Because 14C is much more rare than 13C (~1:1010) radiocarbon can be used as an isotopic tracer in labeling studies using much lower levels of label than the rare stable isotope (13C, which is ~1:100 relative to 12C). This allows for the addition of very low amounts of added carbon and for the ability to measure the added label over a wider range of time scales compared to stable isotope labeling techniques which are rapidly diluted. Low-level 14C pulse-chase experiments provide valuable information on carbon cycling patterns across temporal scales ranging from a few hours to months, shorter timescales than can be investigated using carbon stock measurements. This type of experiment has been used to study photosynthate allocation patterns and determine mean residence time for plant photosynthate in plants, to partition ecosystem respiration sources (e.g., plants vs. soil heterotrophs, above- vs. belowground plant tissue), and to investigate soil microbial food webs, specifically consumption and subsequent respiration of labile soil organic matter compounds by saprotrophic (decomposer) fungi.

14C as an ecosystem level carbon cycle tracer was utilized by the Enriched Background Isotope Study: a collaborative national multi-lab and university project. In this study, an inadvertent release of 14C effectively labeled a portion of the Oak Ridge reservation in Tennessee; a semi-deciduous hardwood forest. Labeled litter was collected, and applied to explicitly track above ground (leaf litter) carbon through the soil and incorporation into mineral bound carbon. Through the application of labeled litter to non-labeled sites at the reservation, the belowground (root) input was able to be distinguished. A key finding of this study was that over the 6-year duration of the experiment the vast majority of below-ground carbon was directly sourced from root input (fine roots, root exudates) and not from leaf litter. Effectively, the litter layer was remote from the below ground carbon stocks and was subject to significant loss through heterotrophic decomposition and export as dissolved organic carbon.
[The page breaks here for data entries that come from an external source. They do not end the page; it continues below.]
(** Opening a payload never indexes out of bounds. *)
Lemma returns_open_payload codec payload : returns (open_payload codec payload).
Proof.
  unfold open_payload, decrypt_chacha20, decrypt_aes256, CHACHA20_NONCE_LEN, AES256_NONCE_LEN.
  pose proof (blen_nonneg payload).
  destruct (wire_encryption codec); [done|..]; case_bool_decide; try done.
  all: apply errs_in_bind; [by apply errs_in_ok_or|intros c _].
  all: apply errs_in_bind; [apply errs_in_slice; lia|intros n _].
  all: apply errs_in_bind; [apply errs_in_slice_from; lia|intros ct _].
  all: by apply errs_in_ok_or.
Qed.

(** Encoding never panics: the patched prefixes are inside the buffer. *)
Lemma returns_encode {JL : SerdeJsonLaws J} codec entropy packet :
  returns entropy -> returns (encode codec entropy packet).
Proof.
  intros He. rewrite encode_eq_spec. unfold encode_spec.
  apply errs_in_bind; [apply errs_in_map_err; [apply returns_to_writer|done]|intros text _].
  cbv zeta. case_bool_decide; [done|]. apply errs_in_bind; [|intros payload _; by case_bool_decide].
  unfold seal, encrypt_chacha20, encrypt_aes256. destruct (wire_encryption codec); [done|..].
  all: apply errs_in_bind; [by apply errs_in_ok_or|intros c _].
  all: apply errs_in_bind; [by apply errs_in_map_err|intros nonce _].
  all: apply errs_in_bind; [by apply errs_in_ok_or|done].
Qed.

Lemma returns_read_attachments n : forall data, returns (read_attachments n data).
Proof.
  induction n as [|n IH]; intros data; [done|]. cbn [read_attachments].
  apply errs_in_bind; [eapply errs_in_returns, errs_in_read_wire|intros [a rest] _].
  apply errs_in_bind; [apply IH|by intros [] _].
Qed.

Lemma returns_decode_composite {JL : SerdeJsonLaws J} comp : returns (decode_composite comp).
Proof.
  unfold decode_composite. case_bool_decide; [done|].
  do 4 (apply errs_in_bind; [apply errs_in_index; lia|intros ? _]).
  match goal with |- context [from_be_bytes ?a ?b ?c ?d] =>
    pose proof (from_be_bytes_range a b c d); set (len := from_be_bytes a b c d) in * end.
  cbv zeta. case_bool_decide; [done|].
  apply errs_in_bind; [apply errs_in_slice; lia|intros json _].
  apply errs_in_bind; [apply errs_in_index; lia|intros n _].
  apply errs_in_bind; [apply errs_in_slice_from; lia|intros data _].
  apply errs_in_bind; [apply returns_read_attachments|intros [] _].
  apply errs_in_bind; [|done]. apply errs_in_map_err; [|done].
  apply errs_in_bind; [apply returns_from_slice|]. intros v _. apply returns_deserialize.
Qed.

Lemma returns_decode {JL : SerdeJsonLaws J} codec frame : returns (decode codec frame).
Proof.
  unfold decode. case_bool_decide; [done|].
  do 4 (apply errs_in_bind; [apply errs_in_index; lia|intros ? _]).
  cbv zeta. case_bool_decide; [done|]. case_bool_decide; [done|].
  apply errs_in_bind; [apply errs_in_index; lia|intros t _].
  apply errs_in_bind; [apply returns_message_type_try_from|intros mt _].
  apply errs_in_bind; [apply errs_in_slice_from; lia|intros payload _].
  apply errs_in_bind; [apply returns_open_payload|intros comp _].
  apply errs_in_bind; [apply returns_decode_composite|intros body _].
  by case_bool_decide.
Qed.
End Codec.

(** ** A transparent algorithm

    A tagged identity cipher: the laws of [AeadLaws] are consistent, and the
    witnesses below evaluate. *)
Definition tag_of (key : bytes) : bytes := take 16 (key ++ replicate 16 x00).
Definition tagged_aead : AeadAlg := {|
  Cipher := bytes;
  new_from_slice key := if bool_decide (blen key = 32) then Some key else None;
  aead_encrypt key nonce p := Some (tag_of key ++ p);
  aead_decrypt key nonce ct :=
    if bool_decide (take 16 ct = tag_of key) then Some (drop 16 ct) else None;
|}.
#[export] Instance tagged_crypto : Crypto :=
  {| chacha20poly1305 := tagged_aead; aes256gcm := tagged_aead |}.

Lemma length_tag_of key : length (tag_of key) = 16%nat.
Proof. unfold tag_of. rewrite length_take, length_app, length_replicate. lia. Qed.

Lemma tagged_aead_laws : AeadLaws tagged_aead.
Proof.
  constructor; cbn.
  - intros key Hk. rewrite bool_decide_true by done. eauto.
  - intros key nonce p ct [= <-]. pose proof (length_tag_of key).
    rewrite take_app_length', drop_app_length' by lia. by rewrite bool_decide_true.
  - intros key nonce p _ _. eexists. split; [done|].
    unfold blen. rewrite length_app, length_tag_of. lia.
Qed.

#[export] Instance tagged_crypto_laws : CryptoLaws tagged_crypto.
Proof. constructor; apply tagged_aead_laws. Qed.

(** ** Properties *)
Section Properties.
Context {J : SerdeJson} {C : Crypto}.

(** C1: frame round trip.  For every wire mode, a codec that has its key encodes
    any body whose fields, names and attachment count are in range and whose
    frame fits [max_frame_bytes], and decoding the frame with the same codec
    returns that body (up to the JSON normalisation of empty metadata and null
    error details), its message type and the codec's encryption mode; the frame
    is exactly header, composite and encryption overhead long. *)
Theorem frame_roundtrip {JL : SerdeJsonLaws J} {CL : CryptoLaws C} codec nonce body enc text :
  codec_keyed codec -> blen nonce = 12 -> max_frame_bytes codec <= 2 ^ 32 ->
  body_ok body -> to_writer (serialize body) = Ok text ->
  5 + blen (composite_layout text (attachments body)) + overhead (wire_encryption codec)
    <= max_frame_bytes codec ->
  exists frame,
    encode codec (Ok nonce) (with_encryption body enc) = Ok frame
    /\ blen frame = 5 + blen (composite_layout text (attachments body))
                   + overhead (wire_encryption codec)
    /\ decode codec frame =
       Ok {| env_message_type := message_type body;
             env_encryption := wire_encryption codec; env_body := norm_body body |}.
Proof.
  intros Hk Hn Hm [Hb Hcount] Hw Hfit.
  set (comp := composite_layout text (attachments body)) in *.
  pose proof (blen_composite_layout text (attachments body)) as Hc. fold comp in Hc.
  assert (0 <= overhead (wire_encryption codec)) by (by destruct (wire_encryption codec)).
  destruct (seal_total codec nonce comp) as (payload & Hs & Hl); [done|done|lia|].
  exists (frame_layout (message_type body) payload).
  assert (He : encode codec (Ok nonce) (with_encryption body enc)
               = Ok (frame_layout (message_type body) payload)).
  { rewrite encode_eq_spec. unfold encode_spec. cbn [env_body env_message_type with_encryption].
    rewrite Hw. msimpl. fold comp. unfold saturating_sub. rewrite bool_decide_false by lia.
    rewrite Hs. msimpl. by rewrite bool_decide_false by lia. }
  split_and!; [done|rewrite blen_frame_layout; lia|].
  rewrite (decode_encode codec (Ok nonce) (with_encryption body enc));
    cbn [env_body env_message_type with_encryption]; [|naive_solver|lia|done|done|done].
  do 2 f_equal. pose proof (blen_nonneg (attachments body)).
  rewrite Z.mod_small, take_ge by (unfold blen in *; lia). by destruct body.
Qed.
To further elucidate the climatic, edaphic, and biological controls on the rate of carbon flux from litter sources to mineral soil sinks, beginning in 2007 labeled litter was applied to a series of plots at four Ameriflux sites that span the climatic extent of the eastern deciduous hardwood forests. Hypotheses that are being explicitly tested include:

  • H1 – Carbon sources from leaf-litter, surface humus, or fine-root organic sources will exhibit distinctly different accumulation rates into distinct mineral soil C pools.
  • H2 – Carbon transport from organic to mineral soil carbon pools will be slower in colder and/or drier environments.
  • H3 – The carbon from litter of constant composition will be apportioned differently among (1) losses via CO2 and DOC, (2) incorporation into the microbes and microbial byproducts, and (3) persistence as undecomposed material in AmeriFlux sites with different climates and microbial community composition.
  • H4 – Variation in the population densities of macrobiota (esp. earthworms and millipedes) will impact the rate of surface to mineral soil incorporation across the eastern United States.